_RECORDED INFORMATION_

(** [Y] is taken out of list [l]; [before] is a position of list [l2] (which
    may be [l] itself) as it is once [Y] is gone. *)
Lemma list_splice_ok m l xs Y zs l2 us vs :
  rep m l (xs ++ Y ++ zs) -> Y <> [] ->
  rep (unlink (last_of l xs) (first_of l zs) m) l2 (us ++ vs) ->
  (forall a, a ∈ Y -> a ∉ whole l2 (us ++ vs)) ->
  exists y x, head Y = Some y /\ last Y = Some x /\
  let m' := relink (last_of l2 us) y x (first_of l2 vs)
              (unlink (last_of l xs) (first_of l zs) m) in
  list_splice (first_of l2 vs) y (first_of l zs) m = Ok (tt, m') /\
  rep m' l2 (us ++ Y ++ vs).
Proof.
  intros H HY H2 Hdisj. set (m1 := unlink _ _ m) in *.
  destruct (head Y) as [y|] eqn:Ey; [|by destruct Y].
  destruct (last Y) as [x|] eqn:Ex; [|by apply last_None in Ex].
  exists y, x. split_and!; [done..|].
  pose proof Ey as [Y1 HY1]%head_Some. pose proof Ex as [Y2 HY2]%last_Some.
  assert (Hy : rep m l (xs ++ y :: Y1 ++ zs)) by (by rewrite app_comm_cons, <-HY1).
  assert (Hx : rep m l ((xs ++ Y2) ++ x :: zs)).
  { rewrite <-app_assoc, cons_middle, (app_assoc Y2), <-HY2. done. }
  destruct (rep_elem _ _ _ _ _ Hy) as (Hyp & Hyn & Hy0 & Hw0 & Hyn0).
  destruct (rep_elem _ _ _ _ _ Hx) as (Hxp & Hxn & Hx0 & Hxp0 & Hz0).
  pose proof (rep_split _ _ _ _ Hy) as [Hwn _]. pose proof (rep_split _ _ _ _ H2) as [Hpn Hbp].
  assert (Hx' : rep m l ((xs ++ Y) ++ zs)) by (by rewrite <-app_assoc).
  pose proof (rep_split _ _ _ _ Hx') as [_ Hzp].
  assert (last_of l (xs ++ Y) = x) as El by (by rewrite HY2, app_assoc, last_of_snoc).
  rewrite El in Hzp.
  destruct (rep_remove m l xs Y zs H HY) as [_ HcY]. fold m1 in HcY.
  pose proof (rep_nodup _ _ _ H) as Hnd. rewrite whole_app, <-app_assoc in Hnd.
  apply NoDup_app in Hnd as (_ & Hd1 & (HnY & Hd2 & _)%NoDup_app).
  pose proof (head_elem _ _ Ey) as HyY. pose proof (last_elem _ _ Ex) as HxY.
  pose proof (first_of_in l zs) as Hzin. pose proof (last_of_in l xs) as Hwin.
  assert (Hbin : first_of l2 vs ∈ whole l2 (us ++ vs)).
  { rewrite whole_app. pose proof (first_of_in l2 vs). set_solver. }
  assert (Hhas : forall b, has m1 b -> has m b).
  { intros b Hb. by eapply has_upd_inv, has_upd_inv. }
  assert (has m (first_of l2 vs)) as Hhb by eauto with pintos.
  destruct (has_fl _ _ FNext Hhb) as [bn Hbn].
  destruct (has_fl _ _ FPrev Hhb) as [wl Hwl].
  assert (wl <> NULL) as Hwl0.
  { destruct (decide (first_of l zs = first_of l2 vs)) as [E|E]; [congruence|].
    unfold m1, unlink in Hbp.
    rewrite fl_upd_ne, fl_upd_ne, Hwl in Hbp by (by first [by left | by right]).
    pose proof (rep_last_null _ _ _ _ H2). congruence. }
  assert (HYne : forall a, a ∈ Y -> a <> first_of l zs /\ a <> last_of l xs).
  { intros a Ha. split; intros ->; [by apply (Hd2 _ Ha)|].
    apply (Hd1 _ Hwin). set_solver. }
  split.
  - eapply (list_splice_run _ _ x y _ _ _ _ bn wl); eauto with pintos.
    + by eapply rep_first_null.
    + by eapply rep_last_null.
    + by apply HYne.
    + rewrite <-El. by apply list_prev_ok.
    + by apply HYne.
    + by apply HYne.
    + intros E. apply (Hdisj y HyY). by rewrite <-E.
  - assert (has m1 y /\ has m1 x) as [Hh1 Hh2].
    { split; unfold m1, unlink; eauto with pintos. }
    destruct (has_fl _ _ FPrev Hh1) as [? ?]. destruct (has_fl _ _ FNext Hh2) as [? ?].
    eapply rep_insert; eauto. intros Hnull. apply (rep_null _ _ _ H). unfold whole. clear -Hnull. set_solver.
Qed.

(** Moving [ys] in front of the preceding segment [vs] of the same list. *)
Lemma list_splice_forward m l us vs ys zs y :
  rep m l (us ++ vs ++ ys ++ zs) -> vs <> [] -> head ys = Some y ->
  exists m', list_splice (first_of l vs) y (first_of l zs) m = Ok (tt, m') /\
    rep m' l (us ++ ys ++ vs ++ zs) /\
    outside (whole l (us ++ vs ++ ys ++ zs)) m m'.
Proof.
  intros H Hvs Hy. assert (Hys : ys <> []) by by intros ->.
  assert (H' : rep m l ((us ++ vs) ++ ys ++ zs)) by by rewrite <-app_assoc.
  destruct (rep_remove _ _ _ _ _ H' Hys) as [Hrem _]. rewrite <-app_assoc in Hrem.
  destruct (list_splice_ok m l (us ++ vs) ys zs l us (vs ++ zs) H' Hys Hrem)
    as (y' & x & Hy' & Hx & Hrun & Hrep).
  { intros a Ha Hin. pose proof (rep_nodup _ _ _ H') as Hnd. rewrite whole_app in Hnd.
    unfold whole in Hin. apply NoDup_app in Hnd as (_ & Hd1 & Hnd).
    rewrite <-app_assoc in Hnd, Hd1. apply NoDup_app in Hnd as (_ & Hd2 & _).
    specialize (Hd1 a). specialize (Hd2 a Ha). set_solver. }
  assert (y' = y) as -> by congruence.
  assert (first_of l (vs ++ zs) = first_of l vs) as E by by destruct vs.
  rewrite E in *. eexists. split; [exact Hrun|]. split; [done|].
  eapply outside_trans.
  - pose proof (outside_unlink l (us ++ vs) ys zs m) as Ho. by rewrite <-app_assoc in Ho.
  - rewrite <-E. eapply outside_mono; [|apply (outside_relink l us ys (vs ++ zs));
      [by apply head_elem|by apply last_elem]]. unfold whole. set_solver.
Qed.

(** Moving [ys] from one list into another. *)
Lemma list_splice_across m l xs ys zs l2 us vs y :
  rep m l (xs ++ ys ++ zs) -> rep m l2 (us ++ vs) -> head ys = Some y ->
  (forall a, a ∈ whole l (xs ++ ys ++ zs) -> a ∉ whole l2 (us ++ vs)) ->
  exists m', list_splice (first_of l2 vs) y (first_of l zs) m = Ok (tt, m') /\
    rep m' l (xs ++ zs) /\ rep m' l2 (us ++ ys ++ vs) /\
    outside (whole l (xs ++ ys ++ zs) ++ whole l2 (us ++ vs)) m m'.
Proof.
  intros H H2 Hy Hdisj. assert (Hys : ys <> []) by by intros ->.
  destruct (rep_remove _ _ _ _ _ H Hys) as [Hrem _].
  pose proof (outside_unlink l xs ys zs m) as Ho1.
  assert (Hsub : ys ⊆ whole l (xs ++ ys ++ zs)) by (unfold whole; set_solver).
  assert (Hrem2 : rep (unlink (last_of l xs) (first_of l zs) m) l2 (us ++ vs)).
  { eapply rep_frame; [exact Ho1| |done]. intros a Ha Hin. by apply (Hdisj a). }
  destruct (list_splice_ok m l xs ys zs l2 us vs H Hys Hrem2)
    as (y' & x & Hy' & Hx & Hrun & Hrep).
  { intros a Ha. apply Hdisj. by apply Hsub. }
  assert (y' = y) as -> by congruence.
  pose proof (outside_relink l2 us ys vs y x (unlink (last_of l xs) (first_of l zs) m)
    (head_elem _ _ Hy) (last_elem _ _ Hx)) as Ho2.
  eexists. split; [exact Hrun|]. split_and!; [|done|].
  - eapply (rep_frame (ys ++ whole l2 (us ++ vs))); [|intros a Ha|exact Hrem].
    + eapply outside_mono; [|exact Ho2]. unfold whole. set_solver.
    + pose proof (rep_nodup _ _ _ H) as Hnd. rewrite whole_app, <-app_assoc in Hnd.
      apply NoDup_app in Hnd as (_ & Hd1 & (_ & Hd2 & _)%NoDup_app).
      specialize (Hd1 a). specialize (Hd2 a). specialize (Hdisj a).
      unfold whole in Ha, Hdisj. set_solver.
  - eapply outside_trans; [eapply outside_mono; [|exact Ho1]; set_solver|].
    eapply outside_mono; [|exact Ho2]. unfold whole in *. set_solver.
Qed.

(** ** Sequence operations of list.c: ends, size, reversal

    The functions that treat a list as a sequence, specified through the
    sequence the list represents. *)

(** ** Both ends *)

Lemma list_push_front_ok m l xs e :
  rep m l xs -> e <> NULL -> has m e -> e ∉ whole l xs ->
  exists m', list_push_front l e m = Ok (tt, m') /\ rep m' l (e :: xs) /\
    outside (whole l (e :: xs)) m m'.
Proof.
  intros H He Hh Hout. unfold list_push_front. mstep (list_begin_ok _ _ _ H).
  by apply (list_insert_ok m l [] xs e).
Qed.

Lemma list_push_back_ok m l xs e :
  rep m l xs -> e <> NULL -> has m e -> e ∉ whole l xs ->
  exists m', list_push_back l e m = Ok (tt, m') /\ rep m' l (xs ++ [e]) /\
    outside (whole l (xs ++ [e])) m m'.
Proof.
  intros H He Hh Hout. unfold list_push_back.
  mstep (list_end_ok m l (rep_not_null _ _ _ H)).
  rewrite <-(app_nil_r xs) in H, Hout.
  by apply (list_insert_ok m l xs [] e).
Qed.

Lemma assert_nonempty m l xs :
  rep m l xs ->
  ASSERTM (e ← list_empty l; mret (negb e)) m =
  if bool_decide (xs = []) then Err EAssert else Ok (tt, m).
Proof.
  intros H. unfold ASSERTM. rewrite bind_assoc. mstep (list_empty_ok _ _ _ H).
  rewrite bind_ret. by case_bool_decide.
Qed.

Lemma list_front_ok m l x xs : rep m l (x :: xs) -> list_front l m = Ok (x, m).
Proof.
  intros H. unfold list_front. pose proof (assert_nonempty _ _ _ H) as E.
  rewrite bool_decide_eq_false_2 in E by done. mstep E.
  destruct (rep_ends _ _ _ H) as (? & _ & ? & _). by apply ld_ok.
Qed.

Lemma list_back_ok m l xs x : rep m l (xs ++ [x]) -> list_back l m = Ok (x, m).
Proof.
  intros H. unfold list_back. pose proof (assert_nonempty _ _ _ H) as E.
  rewrite bool_decide_eq_false_2 in E by (by destruct xs). mstep E.
  destruct (rep_ends _ _ _ H) as (_ & E2 & _ & ? & _). rewrite last_of_snoc in E2.
  by apply ld_ok.
Qed.

Lemma list_pop_front_ok m l x xs :
  rep m l (x :: xs) ->
  exists m', list_pop_front l m = Ok (x, m') /\ rep m' l xs /\
    outside (whole l (x :: xs)) m m' /\ has m' x.
Proof.
  intros H. destruct (list_remove_ok m l [] x xs H) as (m' & E & H' & Ho & Hh).
  exists m'. split_and!; try done. unfold list_pop_front.
  mstep (list_front_ok _ _ _ _ H). by mstep E.
Qed.

Lemma list_pop_back_ok m l xs x :
  rep m l (xs ++ [x]) ->
  exists m', list_pop_back l m = Ok (x, m') /\ rep m' l xs /\
    outside (whole l (xs ++ [x])) m m' /\ has m' x.
Proof.
  intros H. destruct (list_remove_ok m l xs x [] H) as (m' & E & H' & Ho & Hh).
  rewrite app_nil_r in H'. exists m'. split_and!; try done. unfold list_pop_back.
  mstep (list_back_ok _ _ _ _ H). by mstep E.
Qed.

Lemma list_pop_front_empty m l : rep m l [] -> list_pop_front l m = Err EAssert.
Proof.
  intros H. unfold list_pop_front, list_front. apply bind_err, bind_err.
  by rewrite (assert_nonempty _ _ _ H).
Qed.

(** ** Size *)

Lemma at_end m l xs ys {A} (t e : M mem A) :
  rep m l (xs ++ ys) ->
  (z ← list_end l; if bool_decide (first_of l ys = z) then t else e) m =
  match ys with [] => t m | _ => e m end.
Proof.
  intros H. mstep (list_end_ok m l (rep_not_null _ _ _ H)).
  destruct ys as [|y ys]; [by rewrite bool_decide_eq_true_2|].
  rewrite bool_decide_eq_false_2; [done|]. by eapply rep_first_neq_tail.
Qed.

_EXERCISE REQUIREMENTS_
Of the entries above, repeat exactly the lines between the line with "- assert (has" and the line with "- rewrite <-E.", inclusive, and no others.

_RESPONSE FOR THIS EXERCISE_
  - assert (has m1 y /\ has m1 x) as [Hh1 Hh2].
    { split; unfold m1, unlink; eauto with pintos. }
    destruct (has_fl _ _ FPrev Hh1) as [? ?]. destruct (has_fl _ _ FNext Hh2) as [? ?].
    eapply rep_insert; eauto. intros Hnull. apply (rep_null _ _ _ H). unfold whole. clear -Hnull. set_solver.
Qed.

(** Moving [ys] in front of the preceding segment [vs] of the same list. *)
Lemma list_splice_forward m l us vs ys zs y :
  rep m l (us ++ vs ++ ys ++ zs) -> vs <> [] -> head ys = Some y ->
  exists m', list_splice (first_of l vs) y (first_of l zs) m = Ok (tt, m') /\
    rep m' l (us ++ ys ++ vs ++ zs) /\
    outside (whole l (us ++ vs ++ ys ++ zs)) m m'.
Proof.
  intros H Hvs Hy. assert (Hys : ys <> []) by by intros ->.
  assert (H' : rep m l ((us ++ vs) ++ ys ++ zs)) by by rewrite <-app_assoc.
  destruct (rep_remove _ _ _ _ _ H' Hys) as [Hrem _]. rewrite <-app_assoc in Hrem.
  destruct (list_splice_ok m l (us ++ vs) ys zs l us (vs ++ zs) H' Hys Hrem)
    as (y' & x & Hy' & Hx & Hrun & Hrep).
  { intros a Ha Hin. pose proof (rep_nodup _ _ _ H') as Hnd. rewrite whole_app in Hnd.
    unfold whole in Hin. apply NoDup_app in Hnd as (_ & Hd1 & Hnd).
    rewrite <-app_assoc in Hnd, Hd1. apply NoDup_app in Hnd as (_ & Hd2 & _).
    specialize (Hd1 a). specialize (Hd2 a Ha). set_solver. }
  assert (y' = y) as -> by congruence.
  assert (first_of l (vs ++ zs) = first_of l vs) as E by by destruct vs.
  rewrite E in *. eexists. split; [exact Hrun|]. split; [done|].
  eapply outside_trans.
  - pose proof (outside_unlink l (us ++ vs) ys zs m) as Ho. by rewrite <-app_assoc in Ho.
  - rewrite <-E. eapply outside_mono; [|apply (outside_relink l us ys (vs ++ zs));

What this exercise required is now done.